Um ponto de partida inevitável parece-nos ser a constatação de que os


media – a imprensa, a rádio, a televisão, a internet – constituem hoje, no seu
conjunto, uma realidade que já muito pouco tem a ver com o que se passava
há umas décadas – e, em alguns aspectos, com o que se passava apenas há
uma dezena e meia de anos no nosso país, antes da abertura da televisão ao
sector privado1, ou mesmo há meia dúzia de anos, antes do aparecimento do
jornalismo digital2.
Seria hoje extremamente redutor, naturalmente, considerar o jornal
apenas como uma “publicação periódica que dá informações sobre a vida
política, literária, científica, etc.”, conforme a definição do consagrado
dicionário Larousse. Mas é forçoso reconhecer que obras de investigação e
análise entretanto publicados, no quadro do grande desenvolvimento
ocorrido entre nós no sector editorial nesta área a partir da segunda metade
da década de noventa, não dão suficientemente conta, na maioria dos casos,
dos novos contextos, condicionalismos e estratégias em que a actividade de
produção e edição da informação passou a inserir-se.
Na perspectiva dos diversos protagonistas que, de uma forma directa
ou indirecta, participam ou são alvo do processo informativo e, de uma
forma mais geral, do processo comunicacional em que aquele se integra, os
media, principalmente os grandes órgãos de informação com maior
repercussão na opinião pública, estão longe de ser vistos de uma maneira
semelhante. Muitas vezes, até são encarados de uma forma antagónica.
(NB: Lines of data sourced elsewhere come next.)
(** X4.  [ts_subtree_is_fragile] is the disjunction of
    [ts_subtree_fragile_left] and [ts_subtree_fragile_right] in either
    form, and a subtree on which any of the fragility, external-token,
    scanner-state-change or column-dependency accessors returns true is in
    heap form. *)
Theorem heap_only_flags :
  forall self : Subtree,
    ts_subtree_is_fragile self
    = ts_subtree_fragile_left self || ts_subtree_fragile_right self
    /\ (ts_subtree_fragile_left self
        || ts_subtree_fragile_right self
        || ts_subtree_is_fragile self
        || ts_subtree_has_external_tokens self
        || ts_subtree_has_external_scanner_state_change self
        || ts_subtree_depends_on_column self = true ->
        is_inline self = false).
Proof.
  intros [d | h]; cbn; split; try reflexivity. discriminate.
Qed.

(** X5.  When the reserved error symbol does not fit the 8-bit symbol
    member of the inline record, no well-formed inline subtree is an error:
    a well-formed subtree on which [ts_subtree_is_error] holds is in heap
    form. *)
Theorem errors_are_never_inline :
  forall (ts_builtin_sym_error : Z) (self : Subtree),
    255 < ts_builtin_sym_error ->
    Subtree_wf self ->
    (is_inline self = true ->
     ts_subtree_is_error ts_builtin_sym_error self = false)
    /\ (ts_subtree_is_error ts_builtin_sym_error self = true ->
        is_inline self = false).
Proof.
  intros E [d | h] HE Hwf; cbn; split; try discriminate; try reflexivity.
  - intros _. unfold ts_subtree_is_error. cbn.
    destruct Hwf as (Hsym & _). unfold in_range in Hsym. cbn in Hsym.
    apply Z.eqb_neq. lia.
  - unfold ts_subtree_is_error. cbn.
    destruct Hwf as (Hsym & _). unfold in_range in Hsym. cbn in Hsym.
    intros Heq. apply Z.eqb_eq in Heq. lia.
Qed.

(** ** Heap leaves and the union *)

(** X6.  On a heap subtree whose child count is 0 the accessors guarded by
    the child count do not read the union: whatever the union holds, the
    node count is 1, the visible child count, production id, dynamic
    precedence and repetition flag are 0, and the leaf symbol and leaf parse
    state are the subtree's own.  [ts_subtree_repeat_depth] is not guarded:
    it returns the [repeat_depth] member of the union on such a leaf too. *)
Theorem heap_leaf_ignores_union :
  forall (h : SubtreeHeapData)
         (visible_child_count named_child_count node_count
          dynamic_precedence repeat_depth production_id : Z)
         (first_leaf : FirstLeaf.t)
         (external_scanner_state : ExternalScannerState)
         (lookahead_char : Z),
    Heap.child_count h = 0 ->
    let leaf :=
      SubtreePtr
        (with_union h visible_child_count named_child_count node_count
           dynamic_precedence repeat_depth production_id first_leaf
           external_scanner_state lookahead_char) in
    ts_subtree_node_count leaf = 1
    /\ ts_subtree_visible_child_count leaf = 0
    /\ ts_subtree_production_id leaf = 0
    /\ ts_subtree_dynamic_precedence leaf = 0
    /\ ts_subtree_is_repetition leaf = 0
    /\ ts_subtree_leaf_symbol leaf = Heap.symbol h
    /\ ts_subtree_leaf_parse_state leaf = Heap.parse_state h
    /\ ts_subtree_repeat_depth leaf = repeat_depth.
Proof.
  intros h vcc ncc nc dp rd pid fl ess lc Hc leaf. subst leaf.
  unfold ts_subtree_visible_child_count, ts_subtree_production_id.
  cbn. rewrite Hc. cbn. rewrite !andb_false_r.
  repeat (match goal with |- _ /\ _ => split end); reflexivity.
Qed.

(** ** Results within the width of the return type *)

Lemma in_range_widen (w w' z : Z) :
  0 <= w <= w' -> in_range w z -> in_range w' z.
Proof.
  unfold in_range. intros Hw [H0 H1]. split; [exact H0|].
  apply Z.lt_le_trans with (2 ^ w); [exact H1|].
  apply Z.pow_le_mono_r; lia.
Qed.

(** X7.  On a subtree whose members lie within the widths of their types,
    the result of every accessor lies within the width of its return type,
    so no conversion on return changes a value; in particular no parse
    state exceeds [TS_TREE_STATE_NONE]. *)
Theorem accessors_fit_return_types :
  forall (missing_cost recovery_cost : Z) (self : Subtree),
    Subtree_wf self ->
    in_range 16 (ts_subtree_symbol self)
    /\ in_range 16 (ts_subtree_parse_state self)
    /\ ts_subtree_parse_state self <= TS_TREE_STATE_NONE
    /\ in_range 32 (ts_subtree_lookahead_bytes self)
    /\ in_range 16 (ts_subtree_leaf_symbol self)
    /\ in_range 16 (ts_subtree_leaf_parse_state self)
    /\ Length_wf (ts_subtree_padding self)
    /\ Length_wf (ts_subtree_size self)
    /\ in_range 32 (ts_subtree_child_count self)
    /\ in_range 32 (ts_subtree_repeat_depth self)
    /\ in_range 32 (ts_subtree_is_repetition self)
    /\ in_range 32 (ts_subtree_node_count self)
    /\ in_range 32 (ts_subtree_visible_child_count self)
    /\ in_range 32 (ts_subtree_error_cost missing_cost recovery_cost self)
    /\ in_int32 (ts_subtree_dynamic_precedence self)
    /\ in_range 16 (ts_subtree_production_id self).
Proof.
  intros mc rc [d | h] Hwf.
  - destruct (inline_lengths_wf d Hwf) as [Hp Hs].
    destruct Hwf as (Hsym & Hst & Hc & Hr & Hl & Hb & Hsz).
    assert (Hcost : in_range 32 (ts_subtree_error_cost mc rc (SubtreeData d))).
    { unfold ts_subtree_error_cost.
      destruct (ts_subtree_missing (SubtreeData d));
        [apply wrap_in_range; lia | unfold in_range; cbn; lia]. }
    repeat (match goal with |- _ /\ _ => split end);
      try assumption;
      try (cbn; eapply in_range_widen; [|eassumption]; lia);
      try (unfold in_range in *; unfold in_int32, TS_TREE_STATE_NONE,
             USHRT_MAX; cbn in *; lia).
  - destruct Hwf as (Hrc & Hp & Hs & Hl & Hec & Hcc & Hsym & Hst & Hvc
                     & Hnc & Hn & Hdp & Hrd & Hpid & Hfs & Hfp & Hlc).
    assert (Hcost : in_range 32 (ts_subtree_error_cost mc rc (SubtreePtr h))).
    { unfold ts_subtree_error_cost.
      destruct (ts_subtree_missing (SubtreePtr h));
        [apply wrap_in_range; lia | exact Hec]. }
    unfold ts_subtree_visible_child_count, ts_subtree_production_id.
    cbn [ts_subtree_symbol ts_subtree_parse_state SUBTREE_GET
         ts_subtree_lookahead_bytes ts_subtree_leaf_symbol
         ts_subtree_leaf_parse_state ts_subtree_padding ts_subtree_size
         ts_subtree_child_count ts_subtree_repeat_depth
         ts_subtree_is_repetition ts_subtree_node_count
         ts_subtree_dynamic_precedence].
    destruct (Z.eqb_spec (Heap.child_count h) 0) as [E0 | E0];
      destruct (Z.gtb_spec (Heap.child_count h) 0) as [G0 | G0];
      destruct (negb (Heap.named h) && negb (Heap.visible h));
      cbn [andb negb];
      repeat (match goal with |- _ /\ _ => split end);
      try assumption;
      try (eapply in_range_widen; [|eassumption]; lia);
      try (unfold in_range in *; unfold in_int32 in *;
           unfold TS_TREE_STATE_NONE, USHRT_MAX; cbn in *; lia).
Qed.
Vejamos, muito sinteticamente, o caso concreto de alguns dos principais
desses protagonistas.
- Para os jornalistas, principais agentes produtores directos das notícias,
os media são, essencialmente, um espaço de informação.
- Para os patrões, são um produto – económico, desde logo, mas também,
inevitavelmente, político e ideológico.
- Para os publicitários e anunciantes, são um suporte de anúncios, tal
como os outdoors ou outro qualquer meio de chegar às pessoa e
convencê-las a comprar a marca x.
- Para os dirigentes políticos, e cada vez mais também para os
desportivos, os media são um instrumento de luta pelo poder e de

1
A SIC começou a emitir em 1992 e a TVI em 1993.
2
O primeiro jornal digital surgido em Portugal foi o Setubal na Rede, em 1998.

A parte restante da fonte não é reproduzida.